Salt of the earth: a critical impediment to herbivore range-shifts in response to climate change

Dr Kara Youngentob1, Dr Karen Marsh1, Professor  William Foley1

1Australian National University, Canberra, Australia

Sodium is essential to the survival of all mammals. It is the predominant cation circulating in the blood and it is necessary for many essential bodily functions, from osmotic homeostasis and nerve transmission, to reproduction and lactation. However, herbivores can struggle to obtain enough salt because it is typically less available in vegetation than other food resources. As a result, herbivores often go to great efforts to meet their sodium requirements and will consume dirt, bark, and other substances that are not typical of their foliage-based diet. The hunger for salt is even more pronounced in herbivore populations at higher elevations, since environmentally available sodium tends to decrease with increasing altitude. Sodium loss from upland areas is exacerbated by freeze-thaw cycles that break-up soil and combine with melting snow to leach-out soluble sodium. The transport and deposition of salt via aerosols also declines with distance from the ocean. Despite its importance to the survival of all animals, sodium and its availability can be overlooked in wildlife management and conservation, particularly in specialist folivores that are thought to meet the bulk of their nutritional requirements from leaves. This is particularly concerning given that many animals are predicted to move to higher elevations in response to climate change. A lack of environmentally available sodium could limit the upward range-shifts of many herbivorous animals unless alternative sources of this critical nutrient are available and can be exploited.
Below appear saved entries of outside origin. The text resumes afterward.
Lemma file_wf_ok s m p i o : file_wf s m p i o -> inode_ok s i (o + 1).
Proof.
  intros [H1 H2 H3 H4 H5 H6 H7 H8 H9 H10 H11].
  apply NoDup_app in H6 as (N1 & N2 & N3). apply NoDup_app in N3 as (N3 & N4 & _).
  assert (forall k, 0 <= k < o + 1 -> block (fview s) (data i) k ∈ map (block (fview s) (data i)) (seqZ 0 (o + 1))) as Hb
    by (intros; apply block_sectors; lia).
  assert (forall k t, 0 <= k < o + 1 -> t ∈ path (fview s) (data i) k -> t ∈ metas (disk_tables (fview s) (data i)) o) as Hp
    by (intros k t Hk; apply path_metas; lia).
  unfold sectors in H7. setoid_rewrite elem_of_app in H7. setoid_rewrite elem_of_app in H7.
  split; [|done|done| | |].
  - split; [apply H5|apply H5|lia| | | |].
    + intros k Hk. apply Forall_forall. intros t Ht. apply H7. eauto.
    + intros k Hk. apply H7. eauto.
    + intros j k Hj Hk. by apply (map_inj_seqZ _ (o + 1)).
    + intros j k Hj Hk Hin. apply (N2 _ (Hb j Hj)), elem_of_app. left. eauto.
  - enough ((length (data i) - 1) / 512 <= length (data i) / 512) by lia. apply Z.div_le_mono; lia.
  - apply H7. right. right. apply list_elem_of_here.
  - intros j Hj. split.
    + intros E. apply (N2 _ (Hb j Hj)). rewrite <- E. apply elem_of_app. right. apply list_elem_of_here.
    + intros Hin. apply (N4 _ (Hp j _ Hj Hin)), list_elem_of_here.
Qed.

(** ** Extension *)

(** The file at [p] has been given blocks up to [o'], its length not changed yet. *)
Record grown s s' (m : map_file) (p : Z) i i' (o o' : Z) : Prop := {
  gr_wf : file_wf s' m p i' o';
  gr_size : fsize s' = fsize s;
  gr_inode : i' = with_data i (data i') /\ length (data i') = length (data i);
  gr_map : forall x, map_sector s' m x <-> map_sector s m x;
  gr_old : forall k, 0 <= k <= o -> block (fview s') (data i') k = block (fview s) (data i) k;
  gr_new : forall k, o < k <= o' -> bit (free_map s) (block (fview s') (data i') k) = false /\
                                   fview s' (block (fview s') (data i') k) = zeros 512;
  gr_tables : forall x, x ∈ metas (disk_tables (fview s') (data i')) o' ->
                x ∈ metas (disk_tables (fview s) (data i)) o \/ bit (free_map s) x = false;
  gr_bits : forall x, 0 <= x ->
    bit (free_map s') x = true <-> bit (free_map s) x = true \/ x ∈ sectors (fview s') i' o';
  gr_free : free_cnt (free_map s') = free_cnt (free_map s) - (o' - o + (nmeta o' - nmeta o));
  gr_others : others_same s p s';
  gr_frame : forall x, bit (free_map s) x = true -> ~ map_sector s m x ->
    x ∉ metas (disk_tables (fview s) (data i)) o ++ [sector i] -> fview s' x = fview s x }.

Lemma sectors_length v i o : 0 <= o -> Z.of_nat (List.length (sectors v i o)) = o + 1 + nmeta o + 1.
Proof.
  intros. unfold sectors. rewrite !length_app, !Nat2Z.inj_add, metas_length, length_map, length_seqZ.
  simpl. lia.
Qed.

Lemma file_wf_owns s m p i o (C := free_cnt (free_map s) + (o + 1 + nmeta o + 1)) :
  0 <= o -> file_wf s m p i o ->
  owns s (mf_file m) (mf_ptr m) (mf_inode m) (mf_blocks m) p C s (sectors (fview s) i o).
Proof.
  intros Ho [H1 H2 H3 H4 H5 H6 H7 H8 H9 H10 H11].
  split; [exact H1|done|exact H2|done|done|exact H6| | |].
  - intros x Hx. split; [by apply H7|by apply H8].
  - intros x Hx. split; [by left|]. intros [Hb|Hb]; [done|by apply H9].
  - unfold C. by rewrite sectors_length.
Qed.

Lemma word_list (xs : list Z) n :
  Z.of_nat (List.length xs) = n -> map (word xs) (seqZ 0 n) = xs.
Proof.
  intros E. apply list_eq_same_length with (n := Z.to_nat n); [lia|by rewrite length_map, length_seqZ|].
  intros j x y Hj Hx Hy. rewrite list_lookup_fmap, lookup_seqZ_lt in Hx by lia. injection Hx as <-.
  unfold word. rewrite Z.add_0_l, Nat2Z.id. by apply nth_lookup_Some.
Qed.

(** The state [owns] describes at the end is a well-formed, longer file. *)
Lemma grown_wf s s' m p i i' o o' bs C :
  file_wf s m p i o -> owns s (mf_file m) (mf_ptr m) (mf_inode m) (mf_blocks m) p C s' (bs ++ meta i o' (disk_tables (fview s') (data i'))) ->
  inodes s' !! p = Some i' -> i' = with_data i (data i') -> length (data i') = length (data i) ->
  disk_wf (data i') -> o <= o' < MAX_BLOCKS -> Z.of_nat (List.length bs) = o' + 1 ->
  (forall k, 0 <= k <= o' -> block (fview s') (data i') k = word bs k) ->
  file_wf s' m p i' o' /\ sectors (fview s') i' o' = bs ++ meta i o' (disk_tables (fview s') (data i')).
Proof.
  intros [H1 H2 H3 H4 H5 H6 H7 H8 H9 H10 H11] [O1 O2 O3 O4 O5 O6 O7 O8 O9] Hp Ei El Hd Ho Hl Hb.
  assert (sectors (fview s') i' o' = bs ++ meta i o' (disk_tables (fview s') (data i'))) as Es.
  { unfold sectors. rewrite <- (word_list bs (o' + 1) Hl) at 1. f_equal.
    - apply map_ext_in. intros k Hk%list_elem_of_In%elem_of_seqZ. apply Hb. lia.
    - rewrite Ei. done. }
  split; [|done]. split; rewrite ?Es; try done.
  - intros x Hx. rewrite O2. by apply O7.
  - intros x Hx Hf. apply (proj1 (O4 x)) in Hf. by apply (O7 x Hx).
  - intros x Hx. apply O8; [|by right]. destruct (O7 x Hx). lia.
  - rewrite El; lia.
  - rewrite El; lia.
Qed.
(** The three phases, from the state [owns] describes. *)
Lemma extend_phases d s m p i o o' (wr := inode_write_at_depth (Datatypes.S d)) :
  file_wf s m p i o -> 0 <= o <= o' -> o' < MAX_BLOCKS ->
  o' - o + (nmeta o' - nmeta o) <= free_cnt (free_map s) ->
  exists t s1 t' s2 s' i',
    extend_tables wr p o o' s = Ok (t, s1) /\
    extend_loop wr (Z.to_nat (o' - o)) p (o + 1) t s1 = Ok (t', s2) /\
    inodes s2 !! p = Some i' /\ sector i' = sector i /\
    extend_write_back (sector i) o' t' s2 = Ok (tt, s') /\ grown s s' m p i i' o o'.
Proof.
  intros Hw Ho Ho' Hfree. pose proof (file_wf_owns s m p i o ltac:(lia) Hw) as Hown.
  set (C := free_cnt (free_map s) + (o + 1 + nmeta o + 1)) in *.
  set (bs := map (block (fview s) (data i)) (seqZ 0 (o + 1))).
  assert (Z.of_nat (List.length bs) = o + 1) as Hbs by (unfold bs; rewrite length_map, length_seqZ; lia).
  pose proof Hw as [H1 H2 H3 H4 H5 H6 H7 H8 H9 H10 H11].
  destruct (extend_prepare s (mf_file m) (mf_ptr m) (mf_inode m) (mf_blocks m) p d C H3 i (o + 1) o' o bs Hown H4 H5 eq_refl eq_refl) as (t & s1 & R1 & L1 & X1);
    [lia|lia|unfold C; lia|].
  assert (Z.of_nat (List.length (meta i o' t)) = nmeta o' + 1) as Hml.
  { unfold meta. rewrite length_app, Nat2Z.inj_add, metas_length. simpl. lia. }
  destruct (extend_loop_run s (mf_file m) (mf_ptr m) (mf_inode m) (mf_blocks m) p d C H3 i (o + 1) o' ltac:(lia)
    (Z.to_nat (o' - o)) s1 t _ (o + 1) L1) as (t' & s2 & cs & R2 & L2 & Hl & M2);
    [done|lia|lia|unfold C; lia|].
  destruct (extend_finish s (mf_file m) (mf_ptr m) (mf_inode m) (mf_blocks m) p C i (o + 1) o' s2 t' _ L2 Hl)
    as (s' & R3 & O3 & I3 & B3 & T3 & V3 & F3).
  exists t, s1, t', s2, s', (with_data i (t_inode t')). pose proof L2 as [K1 K2 K3 K4 K5 K6 K7 K8 K9].
  split; [exact R1|]. split; [exact R2|]. split; [exact K2|]. split; [done|]. split; [exact R3|].
  assert (inodes s' !! p = Some (with_data i (t_inode t'))) as Hp' by (by rewrite I3).
  assert (meta i o' (disk_tables (fview s') (t_inode t')) = meta i o' t') as Em by (unfold meta; by rewrite T3).
  destruct (grown_wf s s' m p i (with_data i (t_inode t')) o o' (bs ++ cs) C Hw) as [Hw' Es];
    [cbn [data with_data]; rewrite Em; exact O3|done|done|exact K9|apply K3|lia|exact Hl|exact B3|].
  cbn [data with_data] in Es. rewrite Em in Es.
  assert (metas t' o' = metas t o') as Emt by (by apply app_inj_2 in M2 as [? _]).
  assert (forall k, o < k <= o' -> word (bs ++ cs) k ∈ bs ++ cs) as Hin by (intros k Hk; apply word_in; lia).
  pose proof (ow_nodup _ _ _ _ _ _ _ _ _ O3) as (_ & Hdis & _)%NoDup_app.
  split; [exact Hw'|apply (ow_size _ _ _ _ _ _ _ _ _ O3)|done|apply (ow_fm _ _ _ _ _ _ _ _ _ O3)| | | | | | |];
    cbn [data with_data].
  - intros k Hk. rewrite B3, word_app_l by (rewrite ?Hbs; lia). apply word_map. lia.
  - intros k Hk. rewrite B3 by lia. split; [apply K6; lia|].
    rewrite F3 by (apply Hdis, Hin; done). apply K5. lia.
  - rewrite T3, Emt. exact X1.
  - intros x Hx. rewrite Es. by apply (ow_bits _ _ _ _ _ _ _ _ _ O3).
  - pose proof (ow_free _ _ _ _ _ _ _ _ _ O3) as Hf.
    rewrite length_app, Nat2Z.inj_add, Hl, M2, Hml in Hf. unfold C in Hf. lia.
  - apply (ow_objects _ _ _ _ _ _ _ _ _ O3).
  - intros x Hb Hf Hx. assert (x ∉ meta i o' t') as Hx'.
    { rewrite M2. unfold meta. rewrite elem_of_app. rewrite elem_of_app in Hx.
      intros [[Hm|Hm]%X1|Hm]; [tauto|congruence|tauto]. }
    rewrite F3 by done. by apply K8.
Qed.

Lemma inode_extend_length_run d s m p i size ofs (newLen := ofs + size) (o := length (data i) / 512)
    (o' := newLen / 512) :
  file_wf s m p i o -> length (data i) < newLen -> o' < MAX_BLOCKS ->
  o' - o + (nmeta o' - nmeta o) <= free_cnt (free_map s) ->
  exists s' i', inode_extend_length (inode_write_at_depth (Datatypes.S d)) p size ofs s = Ok (tt, s') /\
    inodes s' !! p = Some i' /\ grown s s' m p i i' o o'.
Proof.
  intros Hw Hlen Hmax Hfree. pose proof (fw_len _ _ _ _ _ Hw) as Hl0. pose proof (fw_inode _ _ _ _ _ Hw) as Hp.
  assert (newLen < 2 ^ 31) as HnL.
  { pose proof (Z.div_mod newLen 512). pose proof (Z.mod_pos_bound newLen 512). unfold o' in Hmax.
    unfold MAX_BLOCKS, DIR_LEN, TABLE in *. lia. }
  assert (0 <= o <= o') as Ho by (unfold o, o'; split; [apply Z.div_pos|apply Z.div_le_mono]; lia).
  unfold inode_extend_length. fold newLen. rewrite wraps_small by lia.
  erewrite bind_eq; [|by apply inode_length_run]. rewrite (proj2 (Z.ltb_lt _ _) Hlen).
  rewrite !Z.quot_div_nonneg by lia. fold o o'.
  destruct (extend_phases d s m p i o o' Hw Ho Hmax Hfree) as (t & s1 & t' & s2 & s' & i' & R1 & R2 & I2 & Es & R3 & G).
  erewrite bind_eq; [|exact R1]. erewrite bind_eq; [|exact R2].
  erewrite bind_eq; [|by apply get_inode_run]. rewrite Es. exists s', i'.
  split; [exact R3|]. split; [|exact G]. apply (fw_inode _ _ _ _ _ (gr_wf _ _ _ _ _ _ _ _ G)).
Qed.
(** ** A write of data blocks and of the inode keeps the file well-formed *)

Lemma map_open_inodes s f fp fi nf p i :
  p <> fp -> map_open s f fp fi nf -> map_open (with_inodes (<[p := i]> (inodes s)) s) f fp fi nf.
Proof.
  intros Hne [M1 M2 M3 M4 M5 M6 M7 M8 M9]. split; [exact M1|exact M2| |exact M4| |exact M6|exact M7|exact M8|exact M9].
  - cbn. by rewrite lookup_insert_ne.
  - destruct M5. split; done.
Qed.

Lemma metas_ext v v' di o :
  (forall x, x ∈ metas (disk_tables v di) o -> v' x = v x) ->
  metas (disk_tables v' di) o = metas (disk_tables v di) o.
Proof.
  rewrite !metas_tab. cbn [disk_tables t_inode t_2level]. intros E.
  destruct (o >=? DIR_LEN + 2 * TABLE); [|done]. do 2 f_equal. cbn [tab] in *. f_equal. f_equal.
  unfold table. rewrite E; [done|]. in_list.
Qed.

Lemma set_length_sectors v i L o : sectors v (with_data i (set_length (data i) L)) o = sectors v i o.
Proof. done. Qed.

Lemma sectors_ext v v' i o :
  (forall x, x ∈ metas (disk_tables v (data i)) o -> v' x = v x) ->
  sectors v' i o = sectors v i o /\
  forall k, 0 <= k <= o -> block v' (data i) k = block v (data i) k.
Proof.
  intros E. assert (forall k, 0 <= k <= o -> block v' (data i) k = block v (data i) k) as Hb.
  { intros k Hk. apply block_ext. intros t Ht. apply E. by apply (path_metas v i o k). }
  split; [|done]. unfold sectors. rewrite (metas_ext v v') by done. f_equal.
  apply map_ext_in. intros k Hk%list_elem_of_In%elem_of_seqZ. apply Hb. lia.
Qed.

Lemma file_wf_written s s' v' m p i o L (i' := with_data i (set_length (data i) L)) :
  file_wf s m p i o -> stores (with_inodes (<[p := i']> (inodes s)) s) s' v' ->
  0 <= L <= MAX_LEN -> L / 512 <= o ->
  (forall x, x ∉ map (block (fview s) (data i)) (seqZ 0 (o + 1)) ++ [sector i] -> v' x = fview s x) ->
  file_wf s' m p i' o /\ (forall x, map_sector s' m x <-> map_sector s m x).
Proof.
  intros [H1 H2 H3 H4 H5 H6 H7 H8 H9 H10 H11] W HL HLo Hv.
  pose proof (map_open_inodes s _ _ _ _ p i' H3 H2) as M1.
  destruct (stores_objects _ _ _ W) as [So Sm].
  assert (forall x, ~ (x ∈ sectors (fview s) i o) -> fview s' x = fview s x) as Hout.
  { intros x Hx. rewrite (stores_view _ _ _ _ W). apply Hv. intros Hin. apply Hx. unfold sectors.
    rewrite !elem_of_app. rewrite elem_of_app in Hin. tauto. }
  destruct (map_open_ext _ s' _ _ _ _ M1 (stores_size _ _ _ W) So) as [M2 E2].
  { rewrite Sm. apply H2. } { by rewrite Sm. } { intros x _ _. by rewrite Sm. }
  { intros j t Hj Ht. apply Hout. intros Hin. apply (H8 t Hin). right. exists j. auto. }
  pose proof H6 as (N1 & N2 & N3)%NoDup_app. apply NoDup_app in N3 as (_ & N4 & _).
  destruct (sectors_ext (fview s) (fview s') i o) as [Es Eb].
  { intros x Hx. rewrite (stores_view _ _ _ _ W). apply Hv. intros [Hin|Hin]%elem_of_app.
    - apply (N2 x Hin). in_list.
    - by apply (N4 x Hx). }
  split; [|exact E2]. unfold i'.
  split; rewrite ?set_length_sectors, ?Es; [exact (stores_inv _ _ _ W)|exact M2|exact H3| | |exact H6| | | |exact HL|].
  - rewrite (stores_inodes _ _ _ W). apply lookup_insert_eq.
  - apply disk_wf_length; [done|]. assert (MAX_LEN < 2 ^ 31) by done. lia.
  - intros x Hx. rewrite (stores_size _ _ _ W). by apply H7.
  - intros x Hx Hf. apply (proj1 (E2 x)) in Hf. by apply (H8 x Hx).
  - intros x Hx. rewrite Sm. by apply H9.
  - cbn [data with_data set_length length]. lia.
Qed.
(** ** [inode_write_at] past the end of the file *)

(** [touched] by a write inside the file: only data blocks. *)
Lemma touched_block v di ofs n o x :
  0 <= ofs -> (ofs + n) / 512 <= o -> touched v di ofs n x -> x ∈ map (block v di) (seqZ 0 (o + 1)).
Proof.
  intros Ho Hn (k & Hk & ->). apply list_elem_of_fmap. exists (k / 512). split; [done|].
  apply elem_of_seqZ. pose proof (Z.div_pos k 512). pose proof (Z.div_le_mono k (ofs + n) 512). lia.
Qed.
Dr Kara Youngentob is a Discovery Early Career Research Fellow at the Research School of Biology, Australian National University (ANU). She completed a PhD in Environment from  ANU in 2010 and a MSc in Wildlife Ecology and Conservation from the University of Florida in 2004. Her main interests are in applied ecological research to inform and improve wildlife management and conservation decisions.  She is also a big fan of science communication. Her current research looks at plant-animal interactions across landscapes to determine whether forage quality influences landscape use by herbivores. She also uses remote sensing methods to map the quality of forage for browsing herbivores with imaging spectroscopy and LiDAR.